If a process or a product hasn’t been going well for a while, frustration builds and some leaders try to fix it by looking for solutions from wherever and from whomever they can. This results in multiple parallel conversations and/or the team chasing after a dozen or more perceived solutions to the problem. While everyone is busy trying to solve the problem, the effort is often uncoordinated and undisciplined, causing the team to burn a tremendous amount of effort with very little result. The product or process still isn’t going well, despite the many solutions put in place and the many hours spent in different meetings. Everyone is even more frustrated than before. The leaders think they are doing the divide-and-conquer approach, but that is not what is happening. The team is divided, but there is no conquering, because the effort is not coordinated from a single plan based on a strategy that is transparent to everyone. Instead, everyone is running off trying to fix something in hopes that it will be the one thing that makes it all better and makes the leaders happy.

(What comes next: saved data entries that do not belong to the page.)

(* ===== verification/SimTrajectory.v ===== *)
(** * SimTrajectory: the record of a simulation (src/sim/trajectory.rs)

    The entries of a trajectory, how they are recorded, and the queries of its tests.
    What is rendered of it is in [SimReport] and [SimRun]. *)

From Stdlib Require Import ZArith Lia SpecFloat Ascii String.
From stdpp Require Import base tactics numbers list strings.
From S2P Require Import Prelude Float RustStr Signal Wire SimClock SimConfig SimState.
Local Open Scope string_scope.
Local Open Scope list_scope.

(** ** Dumps *)

Record PhysicalStateSnapshot := {
  ss_kv_cache_bytes : f64; ss_kv_cache_tokens : f64; ss_kv_dtype : string;
  ss_device_memory_used_mb : f64; ss_device_memory_total_mb : f64;
  ss_memory_bw_utilization_pct : f64; ss_engine_cpu_pct : f64; ss_engine_gpu_pct : f64;
  ss_cpu_freq_mhz : f64; ss_gpu_freq_mhz : f64; ss_thermal_c : f64;
  ss_cpu_cluster_thermal_c : f64; ss_gpu_cluster_thermal_c : f64; ss_throughput_tps : f64;
  ss_tbt_ms : f64
}.
Definition snapshot_from_state (s : PhysicalState) : PhysicalStateSnapshot := {|
  ss_kv_cache_bytes := num s F_kv_cache_bytes;
  ss_kv_cache_tokens := num s F_kv_cache_tokens;
  ss_kv_dtype := kv_dtype s;
  ss_device_memory_used_mb := num s F_device_memory_used_mb;
  ss_device_memory_total_mb := num s F_device_memory_total_mb;
  ss_memory_bw_utilization_pct := num s F_memory_bw_utilization_pct;
  ss_engine_cpu_pct := num s F_engine_cpu_pct;
  ss_engine_gpu_pct := num s F_engine_gpu_pct;
  ss_cpu_freq_mhz := num s F_cpu_freq_mhz;
  ss_gpu_freq_mhz := num s F_gpu_freq_mhz;
  ss_thermal_c := num s F_thermal_c;
  ss_cpu_cluster_thermal_c := num s F_cpu_cluster_thermal_c;
  ss_gpu_cluster_thermal_c := num s F_gpu_cluster_thermal_c;
  ss_throughput_tps := num s F_throughput_tps;
  ss_tbt_ms := num s F_tbt_ms
|}.

Record EngineStateSnapshot := {
  es_active_device : string; es_active_actions : list string; es_phase : string;
  es_partition_ratio : f64; es_throttle_delay_ms : f64; es_skip_ratio : f64
}.
Definition snapshot_from_engine (e : EngineStateModel) : EngineStateSnapshot := {|
  es_active_device := active_device e;
  es_active_actions := active_actions e;
  es_phase := engine_phase e;
  es_partition_ratio := partition_ratio e;
  es_throttle_delay_ms := throttle_delay_ms e;
  es_skip_ratio := skip_ratio e
|}.

(** The [Debug] texts of the protocol package's types are its own. *)
Class ProtocolDebug := { phase_debug : Phase -> string; command_debug : EngineCommand -> string }.

Record EngineMessageDump := {
  md_kind : string; md_tbt_ms : option f32; md_kv_cache_bytes : option Z;
  md_kv_cache_budget_bytes : option Z; md_kv_cache_tokens : option Z; md_phase : option string
}.
Definition message_dump `{ProtocolDebug} (msg : EngineMessage) : EngineMessageDump :=
  match msg with
  | Heartbeat status =>
      {| md_kind := "heartbeat"; md_tbt_ms := Some (Wire.tbt_ms status);
         md_kv_cache_bytes := Some (Wire.kv_cache_bytes status);
         md_kv_cache_budget_bytes := Some (kv_cache_budget_bytes status);
         md_kv_cache_tokens := Some (Wire.kv_cache_tokens status);
         md_phase := Some (phase_debug (phase status)) |}
  | _ =>
      {| md_kind := "other"; md_tbt_ms := None; md_kv_cache_bytes := None;
         md_kv_cache_budget_bytes := None; md_kv_cache_tokens := None; md_phase := None |}
  end.

(** The values of the detail object. *)
Inductive Detail := DetailInt (z : Z) | DetailFloat (x : f64) | DetailBool (b : bool).

Definition level_debug (l : Level) : string :=
  match l with
  | Normal => "Normal" | Warning => "Warning" | Critical => "Critical" | Emergency => "Emergency"
  end.

Record SignalDump := { sd_kind : string; sd_level : string; sd_detail : list (string * Detail) }.
Definition signal_dump (sig : SystemSignal) : SignalDump :=
  match sig with
  | MemoryPressure level available_bytes total_bytes reclaim_target_bytes =>
      {| sd_kind := "memory_pressure"; sd_level := level_debug level;
         sd_detail := [("available_bytes", DetailInt available_bytes);
                       ("total_bytes", DetailInt total_bytes);
                       ("reclaim_target_bytes", DetailInt reclaim_target_bytes)] |}
  | ComputeGuidance level _ _ cpu_usage_pct gpu_usage_pct =>
      {| sd_kind := "compute_guidance"; sd_level := level_debug level;
         sd_detail := [("cpu_usage_pct", DetailFloat cpu_usage_pct);
                       ("gpu_usage_pct", DetailFloat gpu_usage_pct)] |}
  | ThermalAlert level temperature_mc throttling_active _ =>
      {| sd_kind := "thermal_alert"; sd_level := level_debug level;
         sd_detail := [("temperature_mc", DetailInt temperature_mc);
                       ("throttling_active", DetailBool throttling_active)] |}
  | EnergyConstraint level _ power_budget_mw =>
      {| sd_kind := "energy_constraint"; sd_level := level_debug level;
         sd_detail := [("power_budget_mw", DetailInt power_budget_mw)] |}
  end.

Record DirectiveDump := { dd_seq_id : Z; dd_commands : list string }.
Definition directive_dump `{ProtocolDebug} (d : EngineDirective) : DirectiveDump :=
  {| dd_seq_id := seq_id d; dd_commands := map command_debug (commands d) |}.

(** ** Entries *)

Inductive TrajectoryEntry :=
| StateSnapshot (at_s : f64) (state : PhysicalStateSnapshot) (engine : EngineStateSnapshot)
| HeartbeatEntry (at_s : f64) (message : EngineMessageDump)
| SignalEntry (at_s : f64) (signal : SignalDump)
| DirectiveEntry (at_s : f64) (trigger : SignalDump) (directive : DirectiveDump)
| ObservationDueEntry (at_s : f64) (action : string) (recorded_at_s : f64)
| InjectionEvent (at_s : f64) (idx : Z) (started : bool)
| CustomEntry (at_s : f64) (name : string)
| ReliefUpdate (at_s : f64) (action : string) (before after observed : list f32)
    (observation_count : Z) (age_s : f64)
| ObservationOverrun (at_s : f64) (total_count : Z)
| LevelTransition (at_s : f64) (signal_kind : string) (from_level : option string)
    (to_level : string) (state : PhysicalStateSnapshot).

Definition entry_at_s (e : TrajectoryEntry) : f64 :=
  match e with
  | StateSnapshot at_s _ _ | HeartbeatEntry at_s _ | SignalEntry at_s _ | DirectiveEntry at_s _ _
  | ObservationDueEntry at_s _ _ | InjectionEvent at_s _ _ | CustomEntry at_s _
  | ReliefUpdate at_s _ _ _ _ _ _ | ObservationOverrun at_s _ | LevelTransition at_s _ _ _ _ => at_s
  end.

(** A trajectory is the list of its entries, oldest first. *)
Definition Trajectory := list TrajectoryEntry.
Definition Trajectory_new : Trajectory := [].

(** ** Recording *)

Definition record_state_snapshot (t : Trajectory) (at_ : Z) (s : PhysicalState)
    (e : EngineStateModel) : Trajectory :=
  t ++ [StateSnapshot (duration_as_secs_f64 at_) (snapshot_from_state s) (snapshot_from_engine e)].
Definition record_heartbeat `{ProtocolDebug} (t : Trajectory) (at_ : Z) (msg : EngineMessage)
    : Trajectory := t ++ [HeartbeatEntry (duration_as_secs_f64 at_) (message_dump msg)].
Definition record_signal (t : Trajectory) (at_ : Z) (sig : SystemSignal) : Trajectory :=
  t ++ [SignalEntry (duration_as_secs_f64 at_) (signal_dump sig)].
Definition record_directive `{ProtocolDebug} (t : Trajectory) (at_ : Z) (trigger : SystemSignal)
    (d : EngineDirective) : Trajectory :=
  t ++ [DirectiveEntry (duration_as_secs_f64 at_) (signal_dump trigger) (directive_dump d)].
Definition record_observation_due (t : Trajectory) (at_ : Z) (action : string) (recorded_at : Z)
    : Trajectory :=
  t ++ [ObservationDueEntry (duration_as_secs_f64 at_) action (duration_as_secs_f64 recorded_at)].
Definition record_injection_event (t : Trajectory) (at_ idx : Z) (started : bool) : Trajectory :=
  t ++ [InjectionEvent (duration_as_secs_f64 at_) idx started].
Definition record_custom (t : Trajectory) (at_ : Z) (name : string) : Trajectory :=
  t ++ [CustomEntry (duration_as_secs_f64 at_) name].
Definition record_observation_overrun (t : Trajectory) (at_ total_count : Z) : Trajectory :=
  t ++ [ObservationOverrun (duration_as_secs_f64 at_) total_count].
Definition record_level_transition (t : Trajectory) (at_ : Z) (signal_kind : string)
    (from_level : option string) (to_level : string) (s : PhysicalState) : Trajectory :=
  t ++ [LevelTransition (duration_as_secs_f64 at_) signal_kind from_level to_level
          (snapshot_from_state s)].

(** ** Queries *)

Definition count (p : TrajectoryEntry -> bool) (t : Trajectory) : nat := length (List.filter p t).

Definition is_directive (e : TrajectoryEntry) : bool :=
  match e with DirectiveEntry _ _ _ => true | _ => false end.
Definition is_heartbeat (e : TrajectoryEntry) : bool :=
  match e with HeartbeatEntry _ _ => true | _ => false end.
Definition is_signal (e : TrajectoryEntry) : bool :=
  match e with SignalEntry _ _ => true | _ => false end.
Definition is_signal_of (kind : string) (e : TrajectoryEntry) : bool :=
  match e with SignalEntry _ s => String.eqb (sd_kind s) kind | _ => false end.
Definition is_observation_due (e : TrajectoryEntry) : bool :=
  match e with ObservationDueEntry _ _ _ => true | _ => false end.
Definition is_observation_due_for (action : string) (e : TrajectoryEntry) : bool :=
  match e with ObservationDueEntry _ a _ => String.eqb a action | _ => false end.

Definition directive_count : Trajectory -> nat := count is_directive.
Definition heartbeat_count : Trajectory -> nat := count is_heartbeat.
Definition signal_count : Trajectory -> nat := count is_signal.
Definition signal_count_by_kind (t : Trajectory) (kind : string) : nat := count (is_signal_of kind) t.
Definition observation_due_count : Trajectory -> nat := count is_observation_due.
Definition observation_due_count_for (t : Trajectory) (action : string) : nat :=
  count (is_observation_due_for action) t.

Definition directives_for_signal (t : Trajectory) (matcher : SignalDump -> bool) : list DirectiveDump :=
  omap (fun e => match e with
    | DirectiveEntry _ trigger d => if matcher trigger then Some d else None
    | _ => None
    end) t.
Definition first_directive_at_or_after (t : Trajectory) (t_s : f64) : option f64 :=
  find_map (fun e => match e with
    | DirectiveEntry at_s _ _ => if SFleb t_s at_s then Some at_s else None
    | _ => None
    end) t.

(** The projection of the snapshot nearest to [t_s], the first of several. *)
Definition nearer (proj : PhysicalStateSnapshot -> f64) (t_s : f64) (best : option (f64 * f64))
    (e : TrajectoryEntry) : option (f64 * f64) :=
  match e with
  | StateSnapshot at_s s _ =>
      let dist := f_abs (f64_sub at_s t_s) in
      match best with
      | None => Some (dist, proj s)
      | Some (d, _) => if SFltb dist d then Some (dist, proj s) else best
      end
  | _ => best
  end.
Definition state_at (t : Trajectory) (proj : PhysicalStateSnapshot -> f64) (t_s : f64) : option f64 :=
  match fold_left (nearer proj t_s) t None with Some (_, v) => Some v | None => None end.

(** [{:?}] of a text without characters to escape. *)
Definition quoted (s : string) : string := String "034" (s +:+ String "034" "").
Definition assert_contains_directive_kind (t : Trajectory) (kind : string) : result unit string :=
  if existsb (fun e => match e with
       | DirectiveEntry _ _ d => existsb (str_contains kind) (dd_commands d)
       | _ => false
       end) t
  then Ok tt else Err ("no directive containing " +:+ quoted kind +:+ " found in trajectory").

Definition last_at_s (t : Trajectory) : option f64 :=
  match last t with Some e => Some (entry_at_s e) | None => None end.

(** ** Lemmas *)

Lemma count_app p t1 t2 : count p (t1 ++ t2) = (count p t1 + count p t2)%nat.
Proof. unfold count. by rewrite List.filter_app, length_app. Qed.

Once the customer’s point of view on the situation is understood, it’s important to focus the process improvement effort. First, find all the parallel meetings and conversations that are going on and redirect them to single owners on the customer side and the supplier side. These owners need to be in leadership roles and are responsible for coordinating efforts between each other and in their respective companies. Finding and redirecting all these conversations may take quite a bit of time and effort, depending on the company cultures. The goal of redirecting to single owners is not to create a bottleneck in communications. The goal is to ensure the owners know about everything that is being discussed and to be able to effectively prioritize and coordinate any problem solving efforts. Set up a transparent and regular communication plan to keep everyone on the team informed on what is happening. It really helps when everyone is literally looking at and working off of the same page, so make sure meetings are documented with meeting notes and they are broadly distributed.
The people coordinating the effort also need to work off of a single prioritized list and focus the team’s effort on the top issues. The top issues should be determined by business value – either money saved or potential revenue earned by fixing the issue. Sometimes the business value can only be determined subjectively with the team debating on whether fixing an issue is high, medium or low priority based on how painful the problem is. Wherever possible, though, try to use real data. Real data can more clearly show where the real problems are and then the amount of improvement can be measured. Being able to see how much something is improving helps build momentum on the process improvement effort. It also gives you a good indication of when you are done. Often teams and leaders try to address an exhaustive list of issues all at once. This can make the problem solving effort overwhelming. Focus the team on the top three to five issues. Solve those first, measure success, reevaluate the data and then move on to the next top issues. By doing this, the team will build momentum off successes that are achieved sooner. It will also be clear when enough improvement effort has been put in and everyone can take a break and focus on their regular jobs.
As issues are being fixed, remember to take a moment to celebrate the successes! A lot of hard work goes into process improvement and that effort needs to be recognized from time to time.